(Beginning of The data)
(** * Verification of [iobuf.py]: the [data_buffer] object

    A shallow embedding of the [data_buffer] class of [iobuf.py] (the
    variable-width element container used to exchange data with JTAG
    devices), and proofs about its cursors, width conversions, endian
    swap and hashing; then of the stream adapters [write_file],
    [read_file] and [verify_file], with proofs about what they write,
    read back and record.  The [close] methods of the adapters (display
    and clock only) and [data_buffer.__str__] (string formatting) are not
    embedded.

    Python integers are unbounded, so elements and widths are [Z] and the
    bit operations are those of [Z].  The two cursors only ever hold
    [0], [len(self.buf)] or a previous value plus one, so they are [nat].
    A method is a computation over the object it is called on: it yields
    a value or raises, and the object's fields as they stand at that
    moment are part of the result either way.  Every object owns its
    list: [__init__] (and so [copy]) builds a fresh one and no method
    hands it out, so the in-place [append], [extend] and item assignment
    are updates of the one [buf] field.  [assert] statements are taken
    to be enabled. *)

From Stdlib Require Import ZArith Lia String Ascii.
From stdpp Require Import base list strings pretty.

Local Open Scope Z_scope.

(** ** The helpers of [util] *)

Module util.

(** Modelled from the spec: [util.mask] lives in [util.py], which is not
    part of the sources at hand; the spec describes it as the pure
    function producing a bit mask for a given width. *)
Definition mask (width : Z) : Z := Z.shiftl 1 width - 1.

(** Modelled from the spec: [util.mask_val] is missing with [util.py];
    [write] uses it to mask a value to [width] bits. *)
Definition mask_val (val width : Z) : Z := Z.land val (mask width).

(** Modelled from the spec: [util.swap16] is missing with [util.py]; it
    reverses the two constituent bytes of a 16-bit value. *)
Definition swap16 (x : Z) : Z :=
  Z.lor (Z.shiftl (Z.land x 255) 8) (Z.land (Z.shiftr x 8) 255).

(** Modelled from the spec: [util.swap32] is missing with [util.py]; it
    reverses the four constituent bytes of a 32-bit value. *)
Definition swap32 (x : Z) : Z :=
  Z.lor (Z.lor (Z.shiftl (Z.land x 255) 24)
               (Z.shiftl (Z.land (Z.shiftr x 8) 255) 16))
        (Z.lor (Z.shiftl (Z.land (Z.shiftr x 16) 255) 8)
               (Z.land (Z.shiftr x 24) 255)).

End util.

(** ** Exceptions and outcomes *)

(** The exceptions the class can raise.  An [assert] without a message
    carries the empty message. *)
Inductive exn : Type :=
  | IndexError
  | ValueError
  | AssertionError (msg : string).

(** The spec's names for the failures of the buffer. *)
Definition BufferUnderflow : exn := IndexError.
Definition BufferOverrun : exn :=
  AssertionError "buffer write error: more than 1 off the end".
Definition UnsupportedConversion : exn :=
  AssertionError "TODO: unsupported conversion from 16 to 32 bits".

Inductive outcome (A : Type) : Type :=
  | Ok (a : A)
  | Raise (e : exn).
Arguments Ok {A} a.
Arguments Raise {A} e.

#[global] Instance outcome_ret : MRet outcome := @Ok.
#[global] Instance outcome_bind : MBind outcome := λ A B f m,
  match m with
  | Ok a => f a
  | Raise e => Raise e
  end.

(** [l[i]] for a non-negative index. *)
Definition index {A} (l : list A) (i : nat) : outcome A :=
  match l !! i with
  | Some x => Ok x
  | None => Raise IndexError
  end.

(** A [for] loop that threads a local accumulator and may raise. *)
Fixpoint for_each {A B} (body : B → A → outcome B) (acc : B) (l : list A)
    : outcome B :=
  match l with
  | [] => Ok acc
  | x :: l' => acc' ← body acc x; for_each body acc' l'
  end.

(** [range(start, stop, step)] for a positive step.  At most [stop]
    indices are produced, which bounds the recursion. *)
Fixpoint range_from (fuel start stop step : nat) : list nat :=
  match fuel with
  | O => []
  | S fuel' =>
      if (start <? stop)%nat
      then start :: range_from fuel' (start + step) stop step
      else []
  end.

Definition py_range (start stop step : nat) : list nat :=
  range_from stop start stop step.

(** ** The object *)

Record data_buffer : Type := mk_data_buffer {
  width : Z;
  buf : list Z;
  wr_idx : nat;
  rd_idx : nat
}.

Definition set_width (w : Z) (self : data_buffer) : data_buffer :=
  mk_data_buffer w (buf self) (wr_idx self) (rd_idx self).
Definition set_buf (l : list Z) (self : data_buffer) : data_buffer :=
  mk_data_buffer (width self) l (wr_idx self) (rd_idx self).
Definition set_wr_idx (i : nat) (self : data_buffer) : data_buffer :=
  mk_data_buffer (width self) (buf self) i (rd_idx self).
Definition set_rd_idx (i : nat) (self : data_buffer) : data_buffer :=
  mk_data_buffer (width self) (buf self) (wr_idx self) i.

(** A method body: it runs on [self] and leaves an outcome together with
    the fields of [self] at the point where it returned or raised. *)
Definition M (A : Type) : Type := data_buffer → outcome A * data_buffer.

#[global] Instance M_ret : MRet M := λ A a self, (Ok a, self).
#[global] Instance M_bind : MBind M := λ A B f m self,
  match m self with
  | (Ok a, self') => f a self'
  | (Raise e, self') => (Raise e, self')
  end.

Definition get : M data_buffer := λ self, (Ok self, self).
Definition modify (f : data_buffer → data_buffer) : M unit :=
  λ self, (Ok tt, f self).
Definition raise {A} (e : exn) : M A := λ self, (Raise e, self).
Definition lift {A} (o : outcome A) : M A := λ self, (o, self).

(** [data_buffer.__init__]: [data] defaults to [None]; [None] and the
    empty sequence are both false in [if data:]. *)
Definition __init__ (width : Z) (data : option (list Z)) : data_buffer :=
  let buf :=
    match data with
    | Some ((_ :: _) as data) =>
        let mask := util.mask width in
        map (λ x, Z.land x mask) data
    | _ => []
    end in
  mk_data_buffer width buf (length buf) 0.

(** [data_buffer.copy]: a new object; [self] is only read. *)
Definition copy (self : data_buffer) : data_buffer :=
  __init__ (width self) (Some (buf self)).

(** [data_buffer.read] *)
Definition read : M Z :=
  self ← get;
  val ← lift (index (buf self) (rd_idx self));
  modify (set_rd_idx (rd_idx self + 1)%nat);;
  mret val.

(** [data_buffer.write] *)
Definition write (val : Z) : M unit :=
  self ← get;
  let val := util.mask_val val (width self) in
  if (wr_idx self =? length (buf self))%nat then
    modify (set_buf (buf self ++ [val]));;
    modify (set_wr_idx (wr_idx self + 1)%nat)
  else if (wr_idx self <? length (buf self))%nat then
    modify (set_buf (<[wr_idx self := val]> (buf self)))
  else
    raise BufferOverrun.

(** The tail shared by the three conversions:
    [self.wr_idx = len(self.buf); self.rd_idx = 0; self.width = w]. *)
Definition reset_indices (w : Z) : M unit :=
  self ← get;
  modify (set_wr_idx (length (buf self)));;
  modify (set_rd_idx 0%nat);;
  modify (set_width w).

Definition conversion_error (w : Z) : exn :=
  AssertionError ("conversion error: width " +:+ pretty w).

(** [data_buffer.convert8] *)
Definition convert8 (mode : string) : M unit :=
  self ← get;
  if width self =? 32 then
    let new_buf :=
      foldl (λ new_buf x,
        if String.eqb mode "be" then
          new_buf ++ [Z.land (Z.shiftr x 24) 255] ++ [Z.land (Z.shiftr x 16) 255]
                  ++ [Z.land (Z.shiftr x 8) 255] ++ [Z.land x 255]
        else
          new_buf ++ [Z.land x 255] ++ [Z.land (Z.shiftr x 8) 255]
                  ++ [Z.land (Z.shiftr x 16) 255] ++ [Z.land (Z.shiftr x 24) 255])
        [] (buf self) in
    modify (set_buf new_buf);;
    reset_indices 8
  else if width self =? 16 then
    let new_buf :=
      foldl (λ new_buf x,
        if String.eqb mode "be" then
          new_buf ++ [Z.land (Z.shiftr x 8) 255] ++ [Z.land x 255]
        else
          new_buf ++ [Z.land x 255] ++ [Z.land (Z.shiftr x 8) 255])
        [] (buf self) in
    modify (set_buf new_buf);;
    reset_indices 8
  else if width self =? 8 then
    mret tt
  else
    raise (conversion_error (width self)).

(** [data_buffer.convert16] *)
Definition convert16 (mode : string) : M unit :=
  self ← get;
  if width self =? 32 then
    let new_buf :=
      foldl (λ new_buf x,
        if String.eqb mode "be" then
          new_buf ++ [Z.land (Z.shiftr x 16) 65535] ++ [Z.land x 65535]
        else
          new_buf ++ [Z.land x 65535] ++ [Z.land (Z.shiftr x 16) 65535])
        [] (buf self) in
    modify (set_buf new_buf);;
    reset_indices 16
  else if width self =? 16 then
    mret tt
  else if width self =? 8 then
    let n := Z.land (Z.of_nat (length (buf self))) 1 in
    modify (set_buf (buf self ++ replicate (Z.to_nat n) 0));;
    self ← get;
    new_buf ← lift (for_each (λ new_buf i,
        b0 ← index (buf self) i;
        b1 ← index (buf self) (i + 1)%nat;
        let val :=
          if String.eqb mode "be" then Z.lor (Z.shiftl b0 8) b1
          else Z.lor b0 (Z.shiftl b1 8) in
        mret (new_buf ++ [val]))
      [] (py_range 0 (length (buf self)) 2));
    modify (set_buf new_buf);;
    reset_indices 16
  else
    raise (conversion_error (width self)).

(** [data_buffer.convert32] *)
Definition convert32 (mode : string) : M unit :=
  self ← get;
  if width self =? 32 then
    mret tt
  else if width self =? 16 then
    raise UnsupportedConversion
  else if width self =? 8 then
    let n := Z.land (4 - Z.land (Z.of_nat (length (buf self))) 3) 3 in
    modify (set_buf (buf self ++ replicate (Z.to_nat n) 0));;
    self ← get;
    new_buf ← lift (for_each (λ new_buf i,
        b0 ← index (buf self) i;
        b1 ← index (buf self) (i + 1)%nat;
        b2 ← index (buf self) (i + 2)%nat;
        b3 ← index (buf self) (i + 3)%nat;
        let val :=
          if String.eqb mode "be" then
            Z.lor (Z.lor (Z.lor (Z.shiftl b0 24) (Z.shiftl b1 16))
                         (Z.shiftl b2 8)) b3
          else
            Z.lor (Z.lor (Z.lor b0 (Z.shiftl b1 8)) (Z.shiftl b2 16))
                  (Z.shiftl b3 24) in
        mret (new_buf ++ [val]))
      [] (py_range 0 (length (buf self)) 4));
    modify (set_buf new_buf);;
    reset_indices 32
  else
    raise (conversion_error (width self)).

(** [data_buffer.convert] *)
Definition convert (width : Z) (mode : string) : M unit :=
  if width =? 8 then convert8 mode
  else if width =? 16 then convert16 mode
  else if width =? 32 then convert32 mode
  else raise (AssertionError "bad width").

(** [data_buffer.endian_swap] *)
Definition endian_swap : M unit :=
  self ← get;
  if width self =? 32 then
    modify (set_buf (map util.swap32 (buf self)))
  else if width self =? 16 then
    modify (set_buf (map util.swap16 (buf self)))
  else if width self =? 8 then
    mret tt
  else
    raise (AssertionError ("endian swap error: width " +:+ pretty (width self))).

(** [chr(b)], defined on [range(256)] only. *)
Definition chr (b : Z) : outcome ascii :=
  if (0 <=? b) && (b <? 256) then Ok (ascii_of_N (Z.to_N b))
  else Raise ValueError.

(** [''.join([chr(b) for b in l])] *)
Fixpoint join_chr (l : list Z) : outcome string :=
  match l with
  | [] => Ok EmptyString
  | b :: l' => c ← chr b; s ← join_chr l'; mret (String c s)
  end.

Section hashing.

(** [hashlib.md5] of the standard library: the digest, in hexadecimal,
    of a byte string. *)
Context (hexdigest : string → string).

(** [data_buffer.md5]: the conversion runs on the copy [x]; what is left
    of [self] is returned with the outcome. *)
Definition md5 (mode : string) : M string := λ self,
  let x := copy self in
  match convert8 mode x with
  | (Raise e, _) => (Raise e, self)
  | (Ok _, x) =>
      match join_chr (buf x) with
      | Raise e => (Raise e, self)
      | Ok s => (Ok (hexdigest s), self)
      end
  end.

End hashing.

(** ** Vocabulary of the statements *)

(** The widths the data model allows. *)
Definition valid_width (w : Z) : Prop := w = 8 ∨ w = 16 ∨ w = 32.

(** The masked-range invariant of the data model. *)
Definition in_range (self : data_buffer) : Prop :=
  Forall (λ e, 0 <= e < 2 ^ width self) (buf self).

(** The range of an 8-bit element. *)
Definition byte (e : Z) : Prop := 0 <= e < 2 ^ 8.

(** What every method preserves: a non-negative width and elements in
    its range. *)
Definition well_formed (self : data_buffer) : Prop :=
  0 <= width self ∧ in_range self.

(** The transitions that re-partition the elements. *)
Inductive transition : Z → Z → Prop :=
  | widen_8_16 : transition 8 16
  | widen_8_32 : transition 8 32
  | narrow_16_8 : transition 16 8
  | narrow_32_8 : transition 32 8
  | narrow_32_16 : transition 32 16.

(** The same, together with the conversion of a width to itself. *)
Definition transition_or_identity (w1 w2 : Z) : Prop :=
  transition w1 w2 ∨ (valid_width w1 ∧ w2 = w1).

(** "After a conversion along a transition in [T] the width is the target
    width and both cursors are reset." *)
Definition resets_cursors_along (T : Z → Z → Prop) : Prop :=
  ∀ (self : data_buffer) (target_width : Z) (mode : string),
    T (width self) target_width →
    ∃ self', convert target_width mode self = (Ok tt, self')
      ∧ width self' = target_width
      ∧ rd_idx self' = 0%nat
      ∧ wr_idx self' = length (buf self').

(** The sub-elements one element decomposes into, in emission order. *)
Definition split32_8 (mode : string) (x : Z) : list Z :=
  if String.eqb mode "be" then
    [Z.land (Z.shiftr x 24) 255; Z.land (Z.shiftr x 16) 255;
     Z.land (Z.shiftr x 8) 255; Z.land x 255]
  else
    [Z.land x 255; Z.land (Z.shiftr x 8) 255;
     Z.land (Z.shiftr x 16) 255; Z.land (Z.shiftr x 24) 255].

Definition split16_8 (mode : string) (x : Z) : list Z :=
  if String.eqb mode "be" then [Z.land (Z.shiftr x 8) 255; Z.land x 255]
  else [Z.land x 255; Z.land (Z.shiftr x 8) 255].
(End of The data)
[Action item] From the listing above, return every line that contains the word "bytes".

[Task solution]
    reverses the two constituent bytes of a 16-bit value. *)
    reverses the four constituent bytes of a 32-bit value. *)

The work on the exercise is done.